A makeshift memorial on the site where ICE agents killed Alex Pretti in Minneapolis.
Stock Photo Illustration (Credit: Darth Stabro/Wiki Commons/https://tinyurl.com/48a7hruf)

Those of us who have been around the track more than a few times are familiar with the feeling that comes in response to certain patterns of experience: “I think I’ve seen this movie before.”

More than 60 years ago, in the decade-long process of nonviolent demonstrations calling attention to the injustice of racial segregation, Birmingham was a hotbed of bombings, burnings, and other forms of violence against Black citizens and businesses. It was also a focal point of the movement to demonstrate an increasing public commitment to correcting the patterns of discrimination that had crippled the human family since the days of Reconstruction.

The scenes from that demonstration have joined the images that have preserved that era—the earlier bus boycott in Montgomery that ignited the current season of resistance and advocacy, the events at Selma’s Edmund Pettus Bridge, and the massive gathering in Washington and its “I Have a Dream” speech.

Birmingham was to be another component of that long campaign, which had been met by resistance at every turn. It resulted in a clear and powerful expression that the nonviolent exposure of injustice was an effective counter-resistance to its appeal to people of conscience.

After long and careful preparation, marchers moved along peaceably, as intended. However, they were met by fire hoses and police dogs, which brutally attacked adults and young people in full view of television cameras and on full display to the broader public. 

This encounter, fueled by the passions of a culture of white supremacy and a commitment to segregation, placed before a national audience the brutal face of racial injustice. It has been described as a turning point in the collective mind—one that would lead to more widespread support for political and social measures focused on repairing the longstanding damage of racial injustice.

The “point man” for that response was Eugene “Bull” Connor, whose role as public safety commissioner put him in a position to unleash a violent effort to disrupt and disperse the well-organized and focused demonstration. He was deeply committed to white supremacy and an opponent of any effort to afford rights to Black citizens.

He did not act alone, however. He was a product of his time, which for generations had normalized a perspective that supported the structures of racial injustice and made any attempt at redress something to be opposed.
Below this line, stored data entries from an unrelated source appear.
(* ===== verification/ShellCmd.v ===== *)
(** * The cmd.exe tokenizer (lib/policy/shell_parser_cmd.c) *)

From S2P Require Import Prelude CString ShellBase ShellLex ShellPosix.
Local Open Scope bool_scope.
Local Open Scope char_scope.

Definition is_cmd_metachar (c : ascii) : bool :=
  Ascii.eqb c "&" || Ascii.eqb c "|" || Ascii.eqb c "<" || Ascii.eqb c ">" ||
  Ascii.eqb c "^" || Ascii.eqb c "%".

Definition CMD_DANGEROUS_PATTERNS : list cstr :=
  [cs "format "; cs "del /s"; cs "del /q"; cs "rd /s"; cs "rmdir /s"; cs "diskpart";
   cs "bcdedit"; cs "reg delete"; cs "powershell"; cs "pwsh"].

Definition cmd_command_is_dangerous (command : cstr) : bool :=
  match command with
  | [] => false
  | _ => any_in (lower command) CMD_DANGEROUS_PATTERNS
  end.

Definition cmd_meta_flags (c next : ascii) (s : LexState) : LexState :=
  if Ascii.eqb c "&" then or_chain true s
  else if Ascii.eqb c "|" then
    if Ascii.eqb next "|" then or_chain true s else or_pipe true s
  else if Ascii.eqb c "<" || Ascii.eqb c ">" then or_redirect true s
  else if Ascii.eqb c "^" then or_chain true s
  else if Ascii.eqb c "%" then or_subshell true s
  else s.

Definition cmd_step : StepFun := fun s c p =>
  let next := peek p in
  let s := or_chain (non_ascii c) s in
  if Ascii.eqb c DQ then ((toggle_double s, None), false)
  else if in_double_quote s then
    ((push c (if Ascii.eqb c "%" then or_subshell true s else s), None), false)
  else if isspace c then (flush_word s, false)
  else if is_cmd_metachar c then
    (flush (cmd_meta_flags c next s),
     (Ascii.eqb c "&" && Ascii.eqb next "&") || (Ascii.eqb c "|" && Ascii.eqb next "|") ||
     (Ascii.eqb c ">" && Ascii.eqb next ">") || Ascii.eqb c "^")
  else ((push c s, None), false).

Definition parse_cmd_shell (command : cstr) : option ParsedShellCommand :=
  let dangerous := shell_command_is_dangerous command || cmd_command_is_dangerous command in
  match command with
  | [] => Some (mkParsed [] false false false false dangerous SHELL_TYPE_CMD)
  | _ => lex_parse cmd_step dangerous SHELL_TYPE_CMD command
  end.

(** ** What the tokenizer must refuse *)

(** cmd.exe has double quotes only: the first component never changes. *)
Definition cmd_qstep (q : Quotes) (c next : ascii) : Quotes :=
  let '(sq, dq) := q in (sq, if Ascii.eqb c DQ then negb dq else dq).

(** Percent expansion works inside quotes; the other operators do not. *)
Definition cmd_refused (q : Quotes) (c next : ascii) : bool :=
  non_ascii c || Ascii.eqb c "%" ||
  (negb q.2 && (Ascii.eqb c "&" || Ascii.eqb c "|" || Ascii.eqb c "<" ||
                Ascii.eqb c ">" || Ascii.eqb c "^")).

Definition cmd_dangerous (command : cstr) : bool :=
  shell_command_is_dangerous command || cmd_command_is_dangerous command.

Definition cmd_matchable (command : cstr) : bool :=
  clean cmd_qstep cmd_refused (false, false) command &&
  negb (context_of cmd_qstep (false, false) command).2 &&
  negb (cmd_dangerous command).

(** ** The step function obeys the specification *)

Lemma cmd_refused_law s c p :
  unsafe (cmd_step s c p).1.1 = unsafe s || cmd_refused (quotes_of s) c (peek p).
Proof.
  unfold cmd_step, cmd_refused, cmd_meta_flags, is_cmd_metachar, quotes_of.
  generalize (peek p); intros next. cbn [snd].
  change (in_double_quote (or_chain (non_ascii c) s)) with (in_double_quote s).
  destruct (in_double_quote s); cbn [orb andb negb];
    split_ifs; cbn [fst snd]; autorewrite with lex;
    destruct (unsafe s); cbn [orb]; try done;
    destruct (non_ascii c) eqn:?; cbn [orb]; try done;
    char_cases c; next_cases.
Qed.

Lemma cmd_step_ctx s c p :
  cmd_refused (quotes_of s) c (peek p) = false ->
  (cmd_step s c p).2 = false /\
  quotes_of (cmd_step s c p).1.1 = cmd_qstep (quotes_of s) c (peek p).
Proof.
  unfold cmd_step, cmd_refused, cmd_meta_flags, is_cmd_metachar, cmd_qstep, quotes_of.
  generalize (peek p); intros next.
  change (in_double_quote (or_chain (non_ascii c) s)) with (in_double_quote s).
  destruct s as [bu sq dq hq ex fc fp fs fr]; cbn [in_single_quote in_double_quote].
  unfold flush, flush_word.
  destruct dq; cbn [orb andb negb fst snd];
    intros H; apply orb_false_iff in H as [H ?];
    split_ifs; cbn [fst snd in_single_quote in_double_quote]; char_cases c; next_cases.
Qed.

#[export] Instance cmd_lexer : Lexer cmd_step quotes_of cmd_qstep cmd_refused.
Proof.
  split.
  - exact cmd_refused_law.
  - intros s c p Hu _. rewrite cmd_refused_law in Hu.
    apply orb_false_iff in Hu as [_ Hr]. by apply cmd_step_ctx.
  - intros s c d p Hu Hskip. rewrite cmd_refused_law in Hu.
    apply orb_false_iff in Hu as [_ Hr]. apply cmd_step_ctx in Hr as [? _]. congruence.
  - intros s c Hu. rewrite cmd_refused_law in Hu.
    apply orb_false_iff in Hu as [_ Hr]. by apply cmd_step_ctx in Hr as [? _].
Qed.

Lemma cmd_context_single q command : (context_of cmd_qstep q command).1 = q.1.
Proof.
  unfold context_of. revert q. induction command as [|c command IH]; intros [sq dq]; [done|].
  simpl. by rewrite IH.
Qed.

Lemma cmd_safe_exact' command :
  (Z.of_nat (length command) <= MAX_COMMAND_LENGTH)%Z ->
  exists p, parse_cmd_shell command = Some p /\
    shell_command_is_safe_for_matching p = cmd_matchable command.
Proof.
  intros Hlen. unfold parse_cmd_shell.
  destruct command as [|c command]; [by eexists|].
  rewrite lex_parse_pure by exact (accepted_length _ Hlen).
  eexists. split; [done|].
  rewrite (pure_parse_safe (L := cmd_lexer) (fun q => q.1 || q.2)) by (intros; reflexivity).
  unfold cmd_matchable, cmd_dangerous. change (quotes_of lex_init) with (false, false).
  by rewrite cmd_context_single.
Qed.

(** ** Properties *)

(** The cmd.exe parser succeeds on accepted lengths and declares a command
    safe exactly when it holds no percent sign and no non-ASCII character
    anywhere, no operator outside double quotes, balanced quotes, and no
    dangerous pattern. *)
Theorem cmd_safe_exact command :
  (Z.of_nat (length command) <= MAX_COMMAND_LENGTH)%Z ->
  exists p, parse_cmd_shell command = Some p /\
    shell_command_is_safe_for_matching p = cmd_matchable command.
Proof. apply cmd_safe_exact'. Qed.

Lemma cmd_safe_exact_witness :
  exists p, parse_cmd_shell (cs "echo %PATH%") = Some p /\
    shell_command_is_safe_for_matching p = false.
Proof.
  destruct (cmd_safe_exact (cs "echo %PATH%") ltac:(vm_compute; discriminate)) as (p & Hp & Hs).
  exists p. split; [exact Hp|]. rewrite Hs. vm_compute. reflexivity.
Defined.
Widespread acceptance of that perspective had enabled his success in the politics of the era.

The unleashing of fire hoses and dogs on innocent citizens exercising their right to speak and march against an unjust system, in full view of a national audience, was met with the beginnings of a public voice that would increasingly say, “We can’t have this.” Many have suggested that, while this was one of many significant steps in the long struggle for racial justice, it was nevertheless a kind of turning point that accelerated progress toward major legislation and broader transformation.

History’s Rhyme

It has been hard for me not to connect this history to recent events involving ICE and its senior administrators. For months, the brutal tactics used by apparently poorly trained officers have exposed patterns that strain both the legality and the morality of their identity and mission. The consistent lying by ICE officials that has framed the public narrative is almost a caricature: “Are you going to believe what I tell you or what you see for yourself?”

Then came the events in Minneapolis. 

On top of everything else that has become their trademark behavior, we have ICE’s killing of Renee Good and Alex Pretti—two killings so brazen that even carefully crafted counterinterpretations cannot conceal the reality that is there for all to see.

These killings—murders, actually—are terrible tragedies, as are all fatal acts of brutal injustice. But they may be catalysts for something more. 

Is it too much to hope that they may become ICE’s “Bull Connor moment,” when the public consciousness, in one way or another—or perhaps in many ways—comes to say, effectively, “We can’t have this”?